▶ Dataset records
(* ===== verification/SessionStore.v ===== *)
(** * The session store (server_session_store.go)

    A map from session identifiers to sockets.  Each method is one critical section. *)
From S2P Require Import Prelude.

Section store.
Context {A : Type}.

(** [A] is the type of a [*ServerSocket], which knows its identifier. *)
Record stored := mkStored { stored_id : bytes; socket : A }.

Definition sessionStore : Type := gmap bytes stored.

Definition newSessionStore : gmap bytes stored := ∅.
Definition get (id : bytes) (s : gmap bytes stored) : option stored := s !! id.
Definition put (x : stored) (s : gmap bytes stored) : gmap bytes stored := <[stored_id x := x]> s.
Definition delete_ (id : bytes) (s : gmap bytes stored) : gmap bytes stored := delete id s.

(** A snapshot, in the unspecified order of a map iteration. *)
Definition all (s : gmap bytes stored) : list stored := (map_to_list s).*2.
Definition count (s : gmap bytes stored) : Z := Z.of_nat (size s).

(** The key of every entry is its socket's identifier. *)
Definition keyed (s : gmap bytes stored) : Prop := map_Forall (λ id x, stored_id x = id) s.

Lemma keyed_new : keyed newSessionStore.
Proof. apply map_Forall_empty. Qed.
Lemma keyed_put x s : keyed s → keyed (put x s).
Proof. intros H. by apply map_Forall_insert_2. Qed.
Lemma keyed_delete id s : keyed s → keyed (delete_ id s).
Proof. intros H. by apply map_Forall_delete. Qed.

Lemma all_spec s x : keyed s → (x ∈ all s ↔ get (stored_id x) s = Some x).
Proof.
  intros Hk. unfold all, get. rewrite list_elem_of_fmap. split.
  - intros ([id y] & -> & H%elem_of_map_to_list). cbn. by rewrite (Hk _ _ H).
  - intros H. exists (stored_id x, x). split; [done|]. by apply elem_of_map_to_list.
Qed.

Lemma all_NoDup s : keyed s → NoDup (stored_id <$> all s).
Proof.
  intros Hk. unfold all. pose proof (NoDup_fst_map_to_list s) as Hn.
  replace (stored_id <$> (map_to_list s).*2) with ((map_to_list s).*1); [done|].
  assert (∀ id x, (id, x) ∈ map_to_list s → stored_id x = id) as Hm
    by (intros id x H%elem_of_map_to_list; by apply Hk).
  clear Hn Hk. induction (map_to_list s) as [|[id x] l IH]; [done|]. cbn.
  rewrite IH by (intros; apply Hm; by right). by rewrite (Hm id x) by by left.
Qed.

Lemma all_length s : len (all s) = count s.
Proof.
  unfold all, count, len. rewrite length_fmap. f_equal.
  apply length_map_to_list.
Qed.
End store.
Arguments stored A : clear implicits.
Arguments sessionStore A : clear implicits.

(** The store is a faithful registry: whatever is put under an identifier and not
    deleted is found under it, other identifiers are untouched, and a snapshot lists
    each live session exactly once, as many as are counted. *)
Theorem store_registry {A} (s : gmap bytes (stored A)) (x : stored A) (id : bytes) :
  keyed s →
  get id (put x s) = (if decide (stored_id x = id) then Some x else get id s) ∧
  get id (delete_ (stored_id x) s) = (if decide (stored_id x = id) then None else get id s) ∧
  keyed (put x s) ∧ keyed (delete_ id s) ∧
  (x ∈ all s ↔ get (stored_id x) s = Some x) ∧ NoDup (stored_id <$> all s) ∧
  len (all s) = count s.
Proof.
  intros Hk. unfold get, put, delete_.
  rewrite lookup_insert, lookup_delete.
  split_and!; [done..|by apply keyed_put|by apply keyed_delete|by apply all_spec|
               by apply all_NoDup|apply all_length].
Qed.

Lemma store_registry_witness :
  let x := mkStored (str "a") 1%nat in
  get (str "b") (put x ∅) = None ∧ get (str "a") (delete_ (str "a") (put x ∅)) = None ∧
  len (all (put x ∅)) = 1.
Proof.
  intros x.
  destruct (store_registry (put x ∅) x (str "b")) as (_ & _ & _ & _ & _ & _ & H3).
  { apply keyed_put, keyed_new. }
  destruct (store_registry ∅ x (str "b")) as (H1 & _); [apply keyed_new|].
  destruct (store_registry (put x ∅) x (str "a")) as (_ & H2 & _).
  { apply keyed_put, keyed_new. }
  split_and!; [exact H1|exact H2|exact H3].
Defined.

▶ Task directions
Write only the number of lines above that contain "unfold".

▶ The answer
4